We adopted an iterative and modular development methodology, dividing the complex task of pedestrian crossing detection into discrete, manageable components. Each module was designed with clear interfaces, allowing for independent development and testing while maintaining compatibility with the overall system architecture. This approach enabled us to experiment with different algorithms and techniques for each stage, evaluating their performance before integration.
Throughout development, we prioritized both technical excellence and practical usability, balancing computational efficiency with detection accuracy. We consistently evaluated our progress against real-world scenarios and requirements from potential users, ensuring the final system would deliver meaningful value in accessibility applications. This user-centered focus guided our technical decisions and implementation priorities.
1. Solution Design
We began with extensive research to identify optimal approaches to pedestrian crossing detection.

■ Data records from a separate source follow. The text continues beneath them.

(** * auto_yolo: the grid object layer ([auto_yolo/models/object_layer.py])

    A shallow embedding of [ObjectLayer], [GridObjectLayer] and
    [ConvGridObjectLayer] and the properties of their latent builders, of the
    sequential context builder and of the two [_call] methods.

    Conventions of the embedding.
    - A TensorFlow value of shape [batch, ..., C] is modelled one leading
      position at a time, as the vector along its last axis: [tensor] is
      [list R].  Every op the layer applies (clip, sigmoid, the blends, the
      affine rescales, [tf.split] and [tf.concat] along the last axis) acts
      along that axis only.  Floating-point numbers are idealised as real
      numbers; the one expression whose value depends on the rounding, the
      training-wheels blend, is also given in IEEE 754 single precision
      ([Float32]).
    - Python exceptions are the left summand of the result.
    - Each call of [tf.nn.sigmoid] records its operand: a computation returns
      its result together with the operands of the sigmoids it evaluated, in
      evaluation order.
    - Random draws are explicit arguments (the standard-normal draws behind
      [Normal(...).sample()], the uniform draws behind the Concrete
      relaxation). *)

From Stdlib Require Import String Reals Lra Lia ZArith List Bool Sorted.
From Stdlib Require Import Floats.SpecFloat.
Import ListNotations.

Set Implicit Arguments.

(** ** Exceptions and the result-with-trace monad *)

Inductive exn : Type :=
| AssertionError
| IndexError
| TypeError
| ValueError
| Exception (msg : string).

Definition M (A : Type) : Type := ((exn + A) * list R)%type.

Definition ret {A} (a : A) : M A := (inr a, []).
Definition raise {A} (e : exn) : M A := (inl e, []).

Definition bind {A B} (m : M A) (f : A -> M B) : M B :=
  match fst m with
  | inl e => (inl e, snd m)
  | inr a => (fst (f a), snd m ++ snd (f a))
  end.

Notation "x <- c ;; k" := (bind c (fun x => k))
  (at level 61, c at next level, right associativity).
Notation "' pat <- c ;; k" :=
  (bind c (fun x => match x with pat => k end))
  (at level 61, pat pattern, c at next level, right associativity).

(** What a computation returned, and the sigmoid operands it recorded. *)
Definition outcome {A} (m : M A) : exn + A := fst m.
Definition sigmoid_operands {A} (m : M A) : list R := snd m.

(** Python's [assert]. *)
Definition assert_ (c : bool) : M unit :=
  if c then ret tt else raise AssertionError.

(** [for x in xs: s = body x s], stopping at the first exception. *)
Fixpoint for_ {A S} (xs : list A) (body : A -> S -> M S) (s : S) : M S :=
  match xs with
  | [] => ret s
  | x :: xs' => s' <- body x s ;; for_ xs' body s'
  end.

(** [[f x for x in xs]] with a body that may raise. *)
Fixpoint mapM {A B} (f : A -> M B) (xs : list A) : M (list B) :=
  match xs with
  | [] => ret []
  | x :: xs' => y <- f x ;; ys <- mapM f xs' ;; ret (y :: ys)
  end.

(** Python's [range(n)] on integers (empty when [n <= 0]). *)
Definition range (n : Z) : list Z := map Z.of_nat (seq 0 (Z.to_nat n)).

(** ** Tensors and the TensorFlow primitives the layer uses *)

Definition tensor : Type := list R.

Open Scope R_scope.
(** * The agent-sdk bridge: replay, command parsing, permissions, usage

    A shallow embedding of [src/agent-sdk/src/bridge]:
    - [history.ts]     session titles and previews, the session index and
                       the replay of a persisted log,
    - [commands.ts]    the command envelope parser and the permission modes,
    - [usage.ts]       usage accounting (the second part of [commands.ts]),
    - [permissions.ts] permission options, permission results and the
                       rendering of permission updates.

    JavaScript strings are sequences of UTF-16 code units, numbers are
    IEEE-754 doubles, objects parsed from JSON are ordered key/value lists.
    Mutable locals become explicit state; thrown errors become a sum type. *)

From Stdlib Require Import ZArith NArith Ascii String.
From Stdlib Require Import Floats.PrimFloat.
From Stdlib Require Floats.SpecFloat Floats.FloatOps Floats.FloatAxioms.
From stdpp Require Import base option list gmap strings pretty sorting.

Set Warnings "-register-all,-inexact-float,-clear-no-such-hyp".

Local Open Scope N_scope.

(** ** JavaScript strings *)

(** A string value: its UTF-16 code units. *)
Definition jsstring := list N.

(** An ASCII literal of the source as a [jsstring]. *)
Definition js (s : string) : jsstring :=
  (λ a, N_of_ascii a) <$> list_ascii_of_string s.

(** [WhiteSpace] and [LineTerminator] of ECMAScript: what [\s] matches and
    what [String.prototype.trim] strips. *)
Definition isWhiteSpace (c : N) : bool :=
  (9 <=? c) && (c <=? 13)
  || (c =? 32) || (c =? 160) || (c =? 5760)
  || (8192 <=? c) && (c <=? 8202)
  || (c =? 8232) || (c =? 8233) || (c =? 8239) || (c =? 8287)
  || (c =? 12288) || (c =? 65279).

Fixpoint trimStart (s : jsstring) : jsstring :=
  match s with
  | c :: rest => if isWhiteSpace c then trimStart rest else s
  | [] => []
  end.

Definition trimEnd (s : jsstring) : jsstring := reverse (trimStart (reverse s)).

(** [s.trim()] *)
Definition trim (s : jsstring) : jsstring := trimEnd (trimStart s).

(** [parts.join(sep)] *)
Fixpoint join (sep : jsstring) (parts : list jsstring) : jsstring :=
  match parts with
  | [] => []
  | [p] => p
  | p :: rest => p ++ sep ++ join sep rest
  end.

Definition isHighSurrogate (c : N) : bool := (55296 <=? c) && (c <=? 56319).
Definition isLowSurrogate (c : N) : bool := (56320 <=? c) && (c <=? 57343).

(** [Array.from(text)]: the string iterator yields one element per code
    point; a high surrogate followed by a low surrogate is one element of two
    units, any other unit (a lone surrogate too) is an element of its own. *)
Fixpoint arrayFromString (s : jsstring) : list jsstring :=
  match s with
  | [] => []
  | c :: rest =>
      match rest with
      | d :: rest' =>
          if isHighSurrogate c && isLowSurrogate d
          then [c; d] :: arrayFromString rest'
          else [c] :: arrayFromString rest
      | [] => [[c]]
      end
  end.

(** [text.split(/\r?\n/)]: a line ends at a line feed, and a carriage return
    right before that line feed belongs to the separator. The result is never
    empty: the empty text has one empty line. *)
Fixpoint splitLines (s : jsstring) : list jsstring :=
  match s with
  | [] => [[]]
  | c :: rest =>
      if c =? 10 then [] :: splitLines rest
      else
        match rest with
        | d :: rest' =>
            if (c =? 13) && (d =? 10) then [] :: splitLines rest'
            else match splitLines rest with
                 | l :: ls => (c :: l) :: ls
                 | [] => [[c]]
                 end
        | [] => [[c]]
        end
  end.

(** The default comparison of [Array.prototype.sort] on strings: code units,
    lexicographically. *)
Fixpoint jsstring_ltb (a b : jsstring) : bool :=
  match a, b with
  | [], [] => false
  | [], _ :: _ => true
  | _ :: _, [] => false
  | x :: a', y :: b' => (x <? y) || (x =? y) && jsstring_ltb a' b'
  end.

Fixpoint insertSorted (k : jsstring) (l : list jsstring) : list jsstring :=
  match l with
  | [] => [k]
  | x :: l' => if jsstring_ltb k x then k :: l else x :: insertSorted k l'
  end.

(** [keys.sort()] *)
Definition sortStrings (l : list jsstring) : list jsstring :=
  foldr insertSorted [] l.

(** [String(index)] for an array index. *)
Definition stringOfNat (n : nat) : jsstring := js (pretty n).

(** ** JavaScript values *)

(** The values [JSON.parse] produces, and what the bridge receives as
    [unknown]. [undefined] is the absence of a value: [option Json]. *)
Inductive Json : Type :=
  | JNull
  | JBool (b : bool)
  | JNum (x : float)
  | JStr (s : jsstring)
  | JArr (items : list Json)
  | JObj (fields : list (jsstring * Json)).

(** [Record<string, unknown>] *)
Definition JsObject := list (jsstring * Json).

(** [record[key]] for an own property; [None] is [undefined]. The properties
    that every object inherits are left out: no key that the bridge names is
    one of them. *)
Fixpoint getField (record : JsObject) (key : jsstring) : option Json :=
  match record with
  | [] => None
  | (k, v) :: rest => if bool_decide (k = key) then Some v else getField rest key
  end.

(** [Object.keys(record)] *)
Definition objectKeys (record : JsObject) : list jsstring := record.*1.

(** [Array.isArray(value) ? value : fallback] and friends read a value by
    its type; [None] stands for "not of that type". *)
Definition asString (value : option Json) : option jsstring :=
  match value with Some (JStr s) => Some s | _ => None end.

Definition asArray (value : option Json) : option (list Json) :=
  match value with Some (JArr items) => Some items | _ => None end.

(** [value === literal] for a string literal. *)
Definition isStringLiteral (value : option Json) (literal : jsstring) : bool :=
  bool_decide (asString value = Some literal).

(** [ToBoolean]: what [if (value)] and [Boolean(value)] test. *)
Definition truthy (value : option Json) : bool :=
  match value with
  | None | Some JNull => false
  | Some (JBool b) => b
  | Some (JNum x) => negb (is_nan x || is_zero x)
  | Some (JStr s) => negb (bool_decide (s = []))
  | Some (JArr _) | Some (JObj _) => true
  end.

(** Modelled from the spec: [asRecordOrNull] of [shared.js], which is not
    among the sources. The spec's replay skips a parsed line that is not a
    non-array object, and [asRecord] of [commands.ts] is the throwing twin:
    the value itself when it is an object and no array, [null] otherwise. *)
Definition asRecordOrNull (value : option Json) : option JsObject :=
  match value with Some (JObj fields) => Some fields | _ => None end.

(** [Math.max(...values)]: NaN when a value is NaN; else the running highest
    from [-Infinity], replaced by a greater value or by [+0] over [-0]. *)
Definition Math_max (values : list float) : float :=
  if existsb is_nan values then nan
  else
    foldl (λ highest number,
             if (highest <? number)%float
                || (is_zero number && negb (get_sign number)
                    && is_zero highest && get_sign highest)
             then number else highest)
          neg_infinity values.

(** ** Session updates (types.ts, modelled from their use and from the spec) *)

(** Modelled from the spec: [ToolCall] of [types.js], which is not among the
    sources: id, name, input, status, and the optional raw output and
    content. *)
Record ToolCall : Type := mkToolCall {
  tc_id : jsstring;
  tc_name : jsstring;
  tc_input : JsObject;
  tc_status : jsstring;
  tc_raw_output : option Json;
  tc_content : option Json;
}.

- Reviewed similar computer vision solutions
- Analyzed research papers on object detection in satellite imagery
- Evaluated potential architectures and their trade-offs
- Designed multi-stage pipeline for efficient processing
2. Data Collection
Finding no existing OBB dataset for zebra crossings, we developed our own data collection process.
- Used OpenStreetMap to identify crossing locations
- Retrieved satellite imagery via Google Maps API
- Manually labeled crossings with oriented bounding boxes
- Created a comprehensive dataset of 4,000+ annotated images
3. Model Training
Implemented and trained two complementary models to balance speed and accuracy.
- Trained classification models (VGG16, ResNet50, MobileNetV3)
- Implemented YOLO OBB for precise localization
- Compared model performance across metrics
- Selected optimal architectures for production pipeline
4. Pipeline Development
Created an end-to-end processing pipeline integrating all components.
- Designed efficient workflow from input to output
- Integrated classification and YOLO detection stages
- Implemented duplicate detection and filtering
5. API & Frontend Development
Created web interface and API for online processing and visualization.
- Developed RESTful API for remote processing
- Built interactive web frontend for demonstration
- Implemented asynchronous task processing
- Created visualization tools for detection results
6. Testing & Validation
Conducted comprehensive testing to ensure robust performance.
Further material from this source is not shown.